◆ WHAT YOU SHOULD DO ◆
From the entries that follow, copy exactly the lines beginning at the line holding "destruct (build_command_spec (path_of_string" and continuing through the line holding "(** Past column".

================

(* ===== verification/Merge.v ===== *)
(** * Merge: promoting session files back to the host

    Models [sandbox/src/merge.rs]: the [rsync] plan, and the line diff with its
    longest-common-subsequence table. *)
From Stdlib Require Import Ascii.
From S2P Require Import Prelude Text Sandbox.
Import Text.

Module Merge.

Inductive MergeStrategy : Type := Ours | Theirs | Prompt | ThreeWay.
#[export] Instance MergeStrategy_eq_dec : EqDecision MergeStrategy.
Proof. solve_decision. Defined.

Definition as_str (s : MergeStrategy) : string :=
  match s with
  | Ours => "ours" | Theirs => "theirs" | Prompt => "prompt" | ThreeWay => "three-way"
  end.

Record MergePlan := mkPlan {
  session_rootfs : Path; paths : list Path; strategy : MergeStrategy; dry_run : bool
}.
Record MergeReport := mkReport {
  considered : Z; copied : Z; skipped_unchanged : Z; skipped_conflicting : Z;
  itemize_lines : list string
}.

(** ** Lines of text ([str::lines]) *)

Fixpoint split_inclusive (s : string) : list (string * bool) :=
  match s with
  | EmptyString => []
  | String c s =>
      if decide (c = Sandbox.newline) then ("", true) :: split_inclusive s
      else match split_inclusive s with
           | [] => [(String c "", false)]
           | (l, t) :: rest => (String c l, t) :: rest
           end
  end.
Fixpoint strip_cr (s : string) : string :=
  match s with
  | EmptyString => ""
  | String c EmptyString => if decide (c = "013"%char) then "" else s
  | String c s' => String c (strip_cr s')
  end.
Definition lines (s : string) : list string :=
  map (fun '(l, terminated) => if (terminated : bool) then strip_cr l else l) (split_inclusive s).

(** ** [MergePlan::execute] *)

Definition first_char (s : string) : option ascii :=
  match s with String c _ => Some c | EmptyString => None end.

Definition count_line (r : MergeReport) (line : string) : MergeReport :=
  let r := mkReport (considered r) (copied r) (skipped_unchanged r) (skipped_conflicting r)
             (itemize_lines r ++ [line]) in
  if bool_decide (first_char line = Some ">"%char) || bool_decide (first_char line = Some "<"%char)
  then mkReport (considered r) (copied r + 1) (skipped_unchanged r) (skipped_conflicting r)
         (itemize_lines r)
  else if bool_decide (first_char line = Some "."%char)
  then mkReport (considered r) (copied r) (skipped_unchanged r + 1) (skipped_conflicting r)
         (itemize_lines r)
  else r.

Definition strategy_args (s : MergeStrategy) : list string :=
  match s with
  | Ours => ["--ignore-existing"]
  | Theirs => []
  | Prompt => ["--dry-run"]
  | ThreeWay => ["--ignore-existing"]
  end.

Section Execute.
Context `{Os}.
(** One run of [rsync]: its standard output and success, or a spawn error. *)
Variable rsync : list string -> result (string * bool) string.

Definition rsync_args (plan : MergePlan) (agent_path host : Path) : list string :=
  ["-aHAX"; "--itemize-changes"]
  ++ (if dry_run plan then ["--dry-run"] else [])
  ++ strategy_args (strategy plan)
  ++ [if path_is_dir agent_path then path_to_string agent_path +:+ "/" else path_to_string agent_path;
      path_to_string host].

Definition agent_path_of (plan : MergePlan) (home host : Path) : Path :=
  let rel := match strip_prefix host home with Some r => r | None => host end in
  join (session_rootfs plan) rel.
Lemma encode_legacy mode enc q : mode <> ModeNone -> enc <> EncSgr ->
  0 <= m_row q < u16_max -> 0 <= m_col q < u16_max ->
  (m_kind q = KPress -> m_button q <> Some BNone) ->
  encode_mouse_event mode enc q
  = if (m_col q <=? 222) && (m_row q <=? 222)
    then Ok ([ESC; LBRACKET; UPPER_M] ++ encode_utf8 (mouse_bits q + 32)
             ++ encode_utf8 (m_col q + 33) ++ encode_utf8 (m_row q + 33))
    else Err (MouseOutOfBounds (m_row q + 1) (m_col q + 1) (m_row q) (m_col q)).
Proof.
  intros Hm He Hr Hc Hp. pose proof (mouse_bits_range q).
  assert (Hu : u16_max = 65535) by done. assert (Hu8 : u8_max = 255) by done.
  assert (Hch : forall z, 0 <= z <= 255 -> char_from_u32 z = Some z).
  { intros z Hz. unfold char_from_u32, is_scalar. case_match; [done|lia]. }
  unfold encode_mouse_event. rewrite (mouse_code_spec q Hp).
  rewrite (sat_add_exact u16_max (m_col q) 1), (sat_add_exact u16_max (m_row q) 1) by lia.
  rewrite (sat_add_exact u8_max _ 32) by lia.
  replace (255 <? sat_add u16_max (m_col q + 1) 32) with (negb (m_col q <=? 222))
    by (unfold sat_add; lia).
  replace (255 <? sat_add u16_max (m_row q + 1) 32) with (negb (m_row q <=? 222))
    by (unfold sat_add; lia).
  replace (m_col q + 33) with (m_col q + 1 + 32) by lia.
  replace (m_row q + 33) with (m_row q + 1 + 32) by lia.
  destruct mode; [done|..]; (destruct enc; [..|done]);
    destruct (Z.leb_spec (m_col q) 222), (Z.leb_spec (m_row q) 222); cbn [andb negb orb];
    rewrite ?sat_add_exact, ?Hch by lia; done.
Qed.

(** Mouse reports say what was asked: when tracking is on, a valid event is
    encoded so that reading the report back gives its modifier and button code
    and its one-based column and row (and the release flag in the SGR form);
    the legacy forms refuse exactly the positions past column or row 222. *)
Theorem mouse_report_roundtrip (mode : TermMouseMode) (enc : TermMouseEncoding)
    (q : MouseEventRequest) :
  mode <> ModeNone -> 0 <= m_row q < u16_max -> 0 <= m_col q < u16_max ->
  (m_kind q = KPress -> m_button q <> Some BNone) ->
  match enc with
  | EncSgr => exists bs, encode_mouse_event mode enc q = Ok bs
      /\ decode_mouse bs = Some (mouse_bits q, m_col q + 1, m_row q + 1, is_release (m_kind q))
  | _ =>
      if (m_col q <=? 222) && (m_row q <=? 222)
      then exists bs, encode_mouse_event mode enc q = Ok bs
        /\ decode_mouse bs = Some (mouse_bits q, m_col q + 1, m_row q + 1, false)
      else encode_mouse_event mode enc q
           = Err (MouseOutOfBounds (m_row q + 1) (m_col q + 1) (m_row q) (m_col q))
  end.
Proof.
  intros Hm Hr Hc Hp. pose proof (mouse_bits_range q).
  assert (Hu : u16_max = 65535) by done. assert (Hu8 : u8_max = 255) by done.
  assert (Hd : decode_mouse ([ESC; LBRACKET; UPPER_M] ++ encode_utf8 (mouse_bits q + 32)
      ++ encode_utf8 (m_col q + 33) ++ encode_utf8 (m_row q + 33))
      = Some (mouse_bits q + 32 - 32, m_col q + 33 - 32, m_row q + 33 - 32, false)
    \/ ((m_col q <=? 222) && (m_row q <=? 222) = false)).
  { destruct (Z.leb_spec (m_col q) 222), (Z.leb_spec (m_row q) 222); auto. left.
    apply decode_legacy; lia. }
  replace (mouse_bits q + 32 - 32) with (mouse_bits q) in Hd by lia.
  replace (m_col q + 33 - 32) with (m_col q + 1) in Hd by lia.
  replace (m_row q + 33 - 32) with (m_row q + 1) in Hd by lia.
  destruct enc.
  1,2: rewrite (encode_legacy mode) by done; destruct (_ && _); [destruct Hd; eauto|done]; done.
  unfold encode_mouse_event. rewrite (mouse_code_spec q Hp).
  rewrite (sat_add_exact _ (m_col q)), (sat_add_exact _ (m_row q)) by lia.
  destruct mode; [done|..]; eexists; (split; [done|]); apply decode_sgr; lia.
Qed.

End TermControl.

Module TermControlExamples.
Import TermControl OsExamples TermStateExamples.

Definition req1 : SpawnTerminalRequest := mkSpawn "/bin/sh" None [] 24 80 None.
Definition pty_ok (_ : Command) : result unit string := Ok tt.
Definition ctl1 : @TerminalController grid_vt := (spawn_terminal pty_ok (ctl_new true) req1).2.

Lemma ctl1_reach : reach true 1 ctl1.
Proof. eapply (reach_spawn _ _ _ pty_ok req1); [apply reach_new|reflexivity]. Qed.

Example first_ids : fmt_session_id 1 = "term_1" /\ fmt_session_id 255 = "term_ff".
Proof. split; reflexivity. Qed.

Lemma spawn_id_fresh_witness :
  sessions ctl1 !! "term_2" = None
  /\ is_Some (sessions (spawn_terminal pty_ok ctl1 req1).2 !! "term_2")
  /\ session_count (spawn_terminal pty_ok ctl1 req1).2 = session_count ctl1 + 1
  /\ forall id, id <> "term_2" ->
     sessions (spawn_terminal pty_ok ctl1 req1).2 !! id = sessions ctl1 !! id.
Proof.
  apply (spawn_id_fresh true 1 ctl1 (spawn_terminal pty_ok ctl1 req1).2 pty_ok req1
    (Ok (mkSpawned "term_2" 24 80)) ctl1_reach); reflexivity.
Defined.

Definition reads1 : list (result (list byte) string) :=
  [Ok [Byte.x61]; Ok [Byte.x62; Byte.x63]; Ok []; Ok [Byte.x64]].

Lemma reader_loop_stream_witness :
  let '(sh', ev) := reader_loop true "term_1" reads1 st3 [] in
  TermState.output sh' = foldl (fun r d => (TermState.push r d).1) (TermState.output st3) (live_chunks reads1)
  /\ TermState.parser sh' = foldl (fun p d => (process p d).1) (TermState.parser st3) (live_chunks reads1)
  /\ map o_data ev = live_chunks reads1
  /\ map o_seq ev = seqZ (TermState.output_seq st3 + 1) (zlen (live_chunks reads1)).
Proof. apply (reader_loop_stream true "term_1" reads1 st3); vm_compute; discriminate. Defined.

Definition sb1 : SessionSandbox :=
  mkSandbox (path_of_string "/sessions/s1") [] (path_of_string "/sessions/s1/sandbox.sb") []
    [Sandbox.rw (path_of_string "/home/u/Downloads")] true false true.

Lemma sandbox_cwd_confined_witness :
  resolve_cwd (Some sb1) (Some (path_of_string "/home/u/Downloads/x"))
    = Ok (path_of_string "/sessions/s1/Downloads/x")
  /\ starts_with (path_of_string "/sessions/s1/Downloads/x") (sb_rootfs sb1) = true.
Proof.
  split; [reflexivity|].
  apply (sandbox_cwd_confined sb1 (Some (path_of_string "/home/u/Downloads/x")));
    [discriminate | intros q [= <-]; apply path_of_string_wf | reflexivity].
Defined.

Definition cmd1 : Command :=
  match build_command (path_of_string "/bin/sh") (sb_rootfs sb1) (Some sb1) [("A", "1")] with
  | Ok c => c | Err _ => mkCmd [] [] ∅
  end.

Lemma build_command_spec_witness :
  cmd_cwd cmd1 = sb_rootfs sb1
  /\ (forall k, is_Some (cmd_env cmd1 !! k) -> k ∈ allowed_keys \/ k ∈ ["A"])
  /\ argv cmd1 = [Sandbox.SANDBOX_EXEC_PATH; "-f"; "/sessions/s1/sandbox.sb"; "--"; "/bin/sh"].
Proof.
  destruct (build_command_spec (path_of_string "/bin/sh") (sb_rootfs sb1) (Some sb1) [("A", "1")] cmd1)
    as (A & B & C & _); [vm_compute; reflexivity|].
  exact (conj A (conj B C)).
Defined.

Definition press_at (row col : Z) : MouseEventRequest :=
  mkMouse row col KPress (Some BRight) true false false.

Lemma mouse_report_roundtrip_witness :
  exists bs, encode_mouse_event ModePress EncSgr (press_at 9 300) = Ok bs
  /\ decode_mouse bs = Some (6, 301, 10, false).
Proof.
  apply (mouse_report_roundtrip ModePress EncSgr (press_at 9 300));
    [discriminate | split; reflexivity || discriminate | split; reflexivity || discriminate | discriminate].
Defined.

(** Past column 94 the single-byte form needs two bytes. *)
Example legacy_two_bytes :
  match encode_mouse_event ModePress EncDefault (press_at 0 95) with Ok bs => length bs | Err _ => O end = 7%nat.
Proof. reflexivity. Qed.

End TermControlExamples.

================

◆ EXERCISE RESPONSE ◆
  destruct (build_command_spec (path_of_string "/bin/sh") (sb_rootfs sb1) (Some sb1) [("A", "1")] cmd1)
    as (A & B & C & _); [vm_compute; reflexivity|].
  exact (conj A (conj B C)).
Defined.

Definition press_at (row col : Z) : MouseEventRequest :=
  mkMouse row col KPress (Some BRight) true false false.

Lemma mouse_report_roundtrip_witness :
  exists bs, encode_mouse_event ModePress EncSgr (press_at 9 300) = Ok bs
  /\ decode_mouse bs = Some (6, 301, 10, false).
Proof.
  apply (mouse_report_roundtrip ModePress EncSgr (press_at 9 300));
    [discriminate | split; reflexivity || discriminate | split; reflexivity || discriminate | discriminate].
Defined.

(** Past column 94 the single-byte form needs two bytes. *)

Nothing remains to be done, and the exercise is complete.